Despite being in great demand and working on multiple weekly assignments, Lam still makes time to give back to OCAD U; she has been invited into core illustration classes to offer mentorship in the areas of client relations, business details, contracts, and process. She is known among students for her warmth and approachability.
Lam is also no stranger to pro-bono illustration. She has donated work to the Toronto Public Library Writer’s Ball in 2014, The Penfield Children’s Center and the South Asian Visual Arts Centre; between 2009 and 2012, she also donated editorial pieces to Shameless, a progressive magazine for teen girls.
Lam is currently working on a personal project: an illustrated book called Audrelane Park, which features a series of illustrations that synthesizes children's playground games with the games that adults play – narrated through the lens of a romantic relationship between two women. The story will be published in the summer of 2015.
Doris McCarthy (AOCA, Drawing & Painting, 1930)Watch the recipient's video profile
Doris McCarthy (1910-2010) is recognized today as one of the leading landscape painters in Canada. Her career, which yielded more than eight decades of prolific work, exploration and collaboration, helped shape Canadian art.
In 1926, McCarthy earned a scholarship to OCA (as it was then known), where she was mentored by several premier Canadian artists of the early 20th century, including Group of Seven members Arthur Lismer and J.E.H. MacDonald. She began exhibiting soon after graduation. Her extraordinary success as an artist who pursued her creative passion and gained great acclaim for her work is all the more exceptional given the pioneering role she played for female landscape artists. She made great headway on behalf of emerging female artists.
McCarthy was also an educator, teaching at Central Technical School in Toronto for 40 years. At the same time, she travelled the world, painting landscapes in a multitude of countries. This she continued to do even after her retirement from teaching, setting new standards for landscape painting throughout her lifetime.
Her achievements were abundant. McCarthy was president of the Ontario Society of Artists and the Canadian Society of Painters in Watercolour and was a member of the Royal Canadian Academy of Artists. Among numerous recognitions, McCarthy was a member of both the Order of Ontario and the Order of Canada. Her work has been shown in countless exhibitions and institutions, including The Gallery at Jasper Park Lodge in Alberta, Wynick/Tuck Gallery, The McMichael Canadian Art Collection in Ontario, the Art Gallery of Ontario and the National Gallery of Canada.

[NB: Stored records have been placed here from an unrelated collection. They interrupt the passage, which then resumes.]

(* ===== verification/SeedFrame.v ===== *)
(** * What the parts of a run of seed generation do (theory of SeedGeneration)

    The parts are walked through once, against an interface: a relation between the task
    before and after a part which the calls and assignments of a kind preserve.  A call is
    quiet unless it changes the spoke, what the hub has of it, or submits work; an
    assignment is quiet unless it changes the marks of the run: what was started, what was
    submitted, and which cluster was pinned. *)
From S2P Require Import Prelude Conditions GoText Unstructured Handler ProvisioningStatus MergeMaps UpgradePlan SeedObjects ProvisioningTask ProvisioningValidation ProvisioningCluster ProvisioningRequest Upgrade SeedSnapshot SeedWorkloads SeedRegistry SeedMirrors SeedInputs SeedPreflight SeedDetachment SeedCleanup SeedISO SeedGeneration.
#[local] Open Scope string_scope.
#[local] Open Scope Z_scope.

(** ** Kinds of calls and assignments *)

Definition hub_workload (kind : string) : bool :=
  bool_decide (kind ∈ ["ConfigMap"; "Secret"; "Pod"; "Job"; "PersistentVolumeClaim"]).

(** Of what changes the spoke, or what the hub has of it, the calls that may be made
    again; the request to its lifecycle agent is made once, and is below. *)
Definition acts {A} (c : seed_call A) : bool :=
  match c with
  | Delete Hub kind _ _ => negb (hub_workload kind)
  | Delete Spoke _ _ _ | PatchHubCluster _ | PatchAddonConfig _ | PatchImportWork _ | CreateSeedSecret _
  | PatchMonitoringConfig _ _ _ => true
  | _ => false
  end.
Definition submits {A} (c : seed_call A) : bool :=
  match c with CreateSeedGenerator _ | CreateJob _ => true | _ => false end.
Definition quiet {A} (c : seed_call A) : bool := negb (acts c) && negb (submits c).

(** What else the inputs are read from. *)
Definition hub_read {A} (c : call A) : bool :=
  match c with ListClusterTemplates | MergeUpgradeData | GetClusterInstance _ => true | _ => false end.

Definition marks (s : SeedGenerationStatus) : bool * bool * bool * string :=
  (DetachmentStarted s, SeedGeneratorSubmitted s, ISOJobSubmitted s, ClusterID s).
Definition keeps_marks (f : SeedGenerationStatus -> SeedGenerationStatus) : Prop :=
  forall s, marks (f s) = marks s.

(** ** The interface *)

Class QuietFrame (env : Env) (R : relation task) : Prop := {
  frame_preorder :: PreOrder R;
  frame_ask {A} (c : seed_call A) : quiet c = true -> preserves R (ask env c);
  frame_read {A} (c : call A) : hub_read c = true -> preserves R (trigger env c);
  frame_seed f : keeps_marks f -> preserves R (modify_seed f);
  frame_condition reason message :
    preserves R (set_condition env PRconditionTypes.SeedGenerationCompleted reason ConditionFalse message);
  frame_progress message : preserves R (set_in_progress env message);
  frame_failed message : preserves R (set_failed env message);
  frame_update : preserves R (UpdateK8sCRStatus env);
  frame_manual : preserves R note_manual_cleanup;
}.

Lemma preserves_wrapped {R : relation task} `{!PreOrder R} {A} prefix (m : prog A) :
  preserves R m -> preserves R (wrapped prefix m).
Proof.
  intros Hm. unfold wrapped. apply preserves_bind; [by apply preserves_try|].
  intros []; [apply preserves_raise|apply preserves_ret].
Qed.
Lemma preserves_read {R : relation task} `{!PreOrder R} {A} (m : prog A) :
  (forall t, (m t).1 = t) -> preserves R m.
Proof. intros Hm t. by rewrite Hm. Qed.

Create HintDb frame.
#[export] Hint Extern 0 (QuietFrame _ _) => typeclasses eauto : frame.
#[export] Hint Resolve frame_condition frame_progress frame_failed frame_update frame_manual : frame.

Ltac frame_step :=
  cbv beta iota zeta;
  lazymatch goal with
  | |- preserves _ (mret _) => apply preserves_ret
  | |- preserves _ (raise _) => apply preserves_raise
  | |- preserves _ panic => apply preserves_panic
  | |- preserves _ get_object => by apply preserves_read
  | |- preserves _ (now _) => by apply preserves_read
  | |- preserves _ (_ ≫= _) => apply preserves_bind; [|intros ?]
  | |- preserves _ (try _) => apply preserves_try
  | |- preserves _ (when _ _) => apply preserves_when
  | |- preserves _ (for_each _ _) => apply preserves_for_each; intros ?
  | |- preserves _ (wrapped _ _) => apply preserves_wrapped
  | |- preserves _ (match ?x with _ => _ end) => destruct x
  | |- preserves _ (ask _ _) => apply frame_ask; reflexivity
  | |- preserves _ (trigger _ _) => apply frame_read; reflexivity
  | |- preserves _ (modify_seed _) => apply frame_seed; by intros []
  end.
Ltac frame_walk :=
  repeat first [ solve [eauto with frame nocore] | frame_step
               | match goal with |- preserves _ ?m => let h := head m in unfold h end ].

(** ** Quiet parts *)

Section quiet.
Context `{Semver} `{SeedEncoding} `{SeedLibraries} `{SeedFormats} `{SeedText} (env : Env) {R : relation task} `{!QuietFrame env R}.

Lemma get_seed_frame : preserves R get_seed.
Proof using QuietFrame0. unfold get_seed, get_details. frame_walk. Qed.
Lemma fail_text_frame e : preserves R (fail_text e).
Proof using QuietFrame0. unfold fail_text. frame_walk. Qed.
#[local] Hint Resolve get_seed_frame fail_text_frame : frame.

Lemma delete_object_frame kind what m q :
  hub_workload kind = true -> preserves R (delete_object env Hub kind what m q).
Proof using QuietFrame0.
  intros Hk. assert (preserves R (ask env (Delete Hub kind m q))).
  { apply frame_ask. unfold quiet. simpl. by rewrite Hk. }
  unfold delete_object. frame_walk.
Qed.
Lemma delete_unless_deleting_frame kind what m :
  hub_workload kind = true -> preserves R (delete_unless_deleting env Hub kind what m).
Proof using QuietFrame0. intros Hk. pose proof delete_object_frame. unfold delete_unless_deleting. frame_walk. Qed.
Lemma check_owner_frame kind m : preserves R (check_owner kind m).
Proof using QuietFrame0. unfold check_owner. frame_walk. Qed.
Lemma setProgress_frame reason message : preserves R (setSeedGenerationProgress env reason message).
Proof using QuietFrame0. unfold setSeedGenerationProgress. frame_walk. Qed.
#[local] Hint Resolve delete_object_frame delete_unless_deleting_frame check_owner_frame setProgress_frame : frame.
#[local] Hint Extern 1 (hub_workload _ = true) => reflexivity : frame.
Lemma updateProgress_frame reason message : preserves R (updateSeedGenerationProgress env reason message).
Proof using QuietFrame0. unfold updateSeedGenerationProgress. frame_walk. Qed.
#[local] Hint Resolve updateProgress_frame : frame.

(** *** The snapshot *)

Lemma removeIncomplete_frame {A} configMaps secrets :
  preserves R (removeIncompleteSeedGenerationSnapshot env configMaps secrets : prog A).
Proof using QuietFrame0. unfold removeIncompleteSeedGenerationSnapshot. frame_walk. Qed.
#[local] Hint Resolve removeIncomplete_frame : frame.
Lemma resolve_frame configMap document secrets uids :
  preserves R (resolveSeedGenerationSnapshotCredentials env configMap document secrets uids).
Proof using QuietFrame0. unfold resolveSeedGenerationSnapshotCredentials. frame_walk. Qed.
#[local] Hint Resolve resolve_frame : frame.
Lemma load_frame : preserves R (loadSeedGenerationInputSnapshot env).
Proof using QuietFrame0. unfold loadSeedGenerationInputSnapshot. frame_walk. Qed.
#[local] Hint Resolve load_frame : frame.
Lemma rollback_frame created e :
  Forall (fun x => hub_workload x.1 = true) created -> preserves R (rollback env created e).
Proof using QuietFrame0.
  intros Hc. revert e. induction Hc as [|[kind o] created Hk Hc IH]; intros e; cbn [rollback]; [frame_walk|].
  cbn [fst] in Hk. frame_walk.
Qed.
#[local] Hint Resolve rollback_frame : frame.
Lemma rollbackSnapshot_frame {A} created e :
  Forall (fun x => hub_workload x.1 = true) created ->
  preserves R (rollbackSeedGenerationSnapshot env created e : prog A).
Proof using QuietFrame0. intros Hc. unfold rollbackSeedGenerationSnapshot. frame_walk. Qed.
#[local] Hint Resolve rollbackSnapshot_frame : frame.
Lemma create_secrets_frame secrets created acc :
  Forall (fun x => hub_workload x.1 = true) created -> preserves R (create_secrets env secrets created acc).
Proof using QuietFrame0.
  revert created acc. induction secrets as [|[] secrets IH]; intros created acc Hc; cbn [create_secrets]; [frame_walk|].
  assert (forall x, preserves R (create_secrets env secrets (("Secret", x.1) :: created) x.2)) as Hs.
  { intros x. apply IH. by constructor. }
  apply preserves_bind; [frame_walk|]. intros [e|uid]; [frame_walk|]. apply (Hs (_, _)).
Qed.
#[local] Hint Resolve create_secrets_frame : frame.
#[local] Hint Extern 1 (Forall _ _) => by repeat constructor : frame.
Lemma create_snapshot_frame d c : preserves R (createSeedGenerationInputSnapshot env d c).
Proof using QuietFrame0. unfold createSeedGenerationInputSnapshot. frame_walk. Qed.
#[local] Hint Resolve create_snapshot_frame : frame.

(** *** Its inputs *)

Lemma or_fail_frame {A} (r : string + A) : preserves R (or_fail r).
Proof using QuietFrame0. unfold or_fail. frame_walk. Qed.
#[local] Hint Resolve or_fail_frame : frame.
Lemma secret_frame ct name field : preserves R (getTemplateSecret env ct name field).
Proof using QuietFrame0. unfold getTemplateSecret. frame_walk. Qed.
Lemma deployment_frame : preserves R (getSeedGenerationClusterDeployment env).
Proof using QuietFrame0. unfold getSeedGenerationClusterDeployment. frame_walk. Qed.
#[local] Hint Resolve secret_frame deployment_frame : frame.
Lemma kubeconfig_frame : preserves R (getSeedGenerationAdminKubeconfig env).
Proof using QuietFrame0. unfold getSeedGenerationAdminKubeconfig. frame_walk. Qed.
Lemma trust_frame namespace liveISO : preserves R (seedGenerationRegistryTrust env namespace liveISO).
Proof using QuietFrame0. unfold seedGenerationRegistryTrust, hub_trust, get_trust. frame_walk. Qed.
Lemma root_CAs_frame ca : preserves R (seedGenerationRootCAs env ca).
Proof using QuietFrame0. unfold seedGenerationRootCAs. frame_walk. Qed.
Lemma token_frame roots challenge scope creds : preserves R (registryToken env roots challenge scope creds).
Proof using QuietFrame0. unfold registryToken. frame_walk. Qed.
#[local] Hint Resolve kubeconfig_frame trust_frame root_CAs_frame token_frame : frame.
Lemma session_frame roots registry repository creds upload :
  preserves R (open_session env roots registry repository creds upload).
Proof using QuietFrame0. unfold open_session, answer_challenge. frame_walk. Qed.
#[local] Hint Resolve session_frame : frame.
Lemma push_frame image auth ca : preserves R (validateRegistryPushAccessWithCA env image auth ca).
Proof using QuietFrame0.
  unfold validateRegistryPushAccessWithCA, validateRegistryPushAccessWithClient, cancel_session. frame_walk.
Qed.
#[local] Hint Resolve push_frame : frame.
Lemma registry_frame ct config : preserves R (resolveSeedGenerationRegistryCredentials env ct config).
Proof using QuietFrame0. unfold resolveSeedGenerationRegistryCredentials. frame_walk. Qed.
Lemma mirrors_frame namespace liveISO image : preserves R (resolveSeedGenerationMirrorInputs env namespace liveISO image).
Proof using QuietFrame0.
  unfold resolveSeedGenerationMirrorInputs, seedGenerationImageDigestSources, hubSeedGenerationImageDigestSources, refuse_deleting.
  frame_walk.
Qed.
Lemma HTTPS_frame url ca : preserves R (validateSeedGenerationHTTPS env url ca).
Proof using QuietFrame0. unfold validateSeedGenerationHTTPS. frame_walk. Qed.
#[local] Hint Resolve registry_frame mirrors_frame HTTPS_frame : frame.
Lemma upload_inputs_frame liveISO upload : preserves R (validateSeedGenerationISOUploadInputs env liveISO upload).
Proof using QuietFrame0. unfold validateSeedGenerationISOUploadInputs, validateSeedGenerationSSHUploadAccess. frame_walk. Qed.
Lemma install_inputs_frame liveISO document : preserves R (resolveISOInstallInputs env liveISO document).
Proof using QuietFrame0.
  unfold resolveISOInstallInputs, getExistingClusterInstance, DoesK8SResourceExist, derive_release_image, derive_installation_disk.
  frame_walk.
Qed.
Lemma pull_secret_frame ct liveISO auth : preserves R (resolve_pull_secret env ct liveISO auth).
Proof using QuietFrame0. unfold resolve_pull_secret. frame_walk. Qed.
#[local] Hint Resolve upload_inputs_frame install_inputs_frame pull_secret_frame : frame.
Lemma ISO_inputs_frame ct liveISO document auth creds : preserves R (resolveISOInputs env ct liveISO document auth creds).
Proof using QuietFrame0. unfold resolveISOInputs. frame_walk. Qed.
#[local] Hint Resolve ISO_inputs_frame : frame.
Lemma inputs_frame ct : preserves R (resolveSeedGenerationInputSnapshot env ct).
Proof using QuietFrame0. unfold resolveSeedGenerationInputSnapshot, seedGenerationToolsImage. frame_walk. Qed.
#[local] Hint Resolve inputs_frame : frame.
Lemma ensure_snapshot_frame : preserves R (ensureSeedGenerationInputSnapshot env).
Proof using QuietFrame0. unfold ensureSeedGenerationInputSnapshot, GetClusterTemplateRef. frame_walk. Qed.
Lemma cleanup_pods_frame : preserves R (cleanupSeedGenerationPreflightPods env).
Proof using QuietFrame0. unfold cleanupSeedGenerationPreflightPods. frame_walk. Qed.
#[local] Hint Resolve ensure_snapshot_frame cleanup_pods_frame : frame.
Lemma cleanup_preflight_frame : preserves R (cleanupSeedGenerationPreflightResources env).
Proof using QuietFrame0. unfold cleanupSeedGenerationPreflightResources. frame_walk. Qed.
#[local] Hint Resolve cleanup_preflight_frame : frame.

McCarthy travelled five continents to paint and explore, but it was Canada that figured most splendidly and most often in her work and affections. The work itself is striking, sublime, and deservedly lauded in Canadian art history. But it is also her approach—the constant pursuit of adventure, art, and learning — that remains an exemplar for artists today. Her work and her life were inspirational, and that legacy makes her an artist to celebrate.
2015 Awards Reception
Photos from the evening reception held at OCAD U in the Great Hall on May 2, 2015 now available at 2015 Awards Reception Gallery
2015 selection committee
Maggie Broda (AOCA, 1972), President, OCAD U Alumni Association (chair)
Rosemary Donegan, Associate Professor, Faculty of Liberal Arts and Science
Deanne Fisher, Associate Vice-President, Students
Rose Anne McCants, Executive Director, Development & Alumni Relations
Lenore Richards, Director, Strategic Foresight and Innovation, School of Graduate Studies
Stuart Werle (AOCA, 1971), Associate Professor, Faculty of Design
From OCA to OCAD U: Our history
OCAD University was originally established in Toronto in 1876 by the Ontario Society of Artists, as the Ontario School of Art. From 1890 to 1910, it was known as the Central Ontario School of Art and Industrial Design. In 1912, it was incorporated as the Ontario College of Art (OCA), becoming the first school in Canada dedicated exclusively to the education of professional artists in fine and commercial art. In 1996, the name changed to the Ontario College of Art and Design (OCAD), marking the growth of design programs. In 2010, to reflect the institution’s new status as a university, which had been granted in 2002, the school became officially known as OCAD University (OCAD U). Read more.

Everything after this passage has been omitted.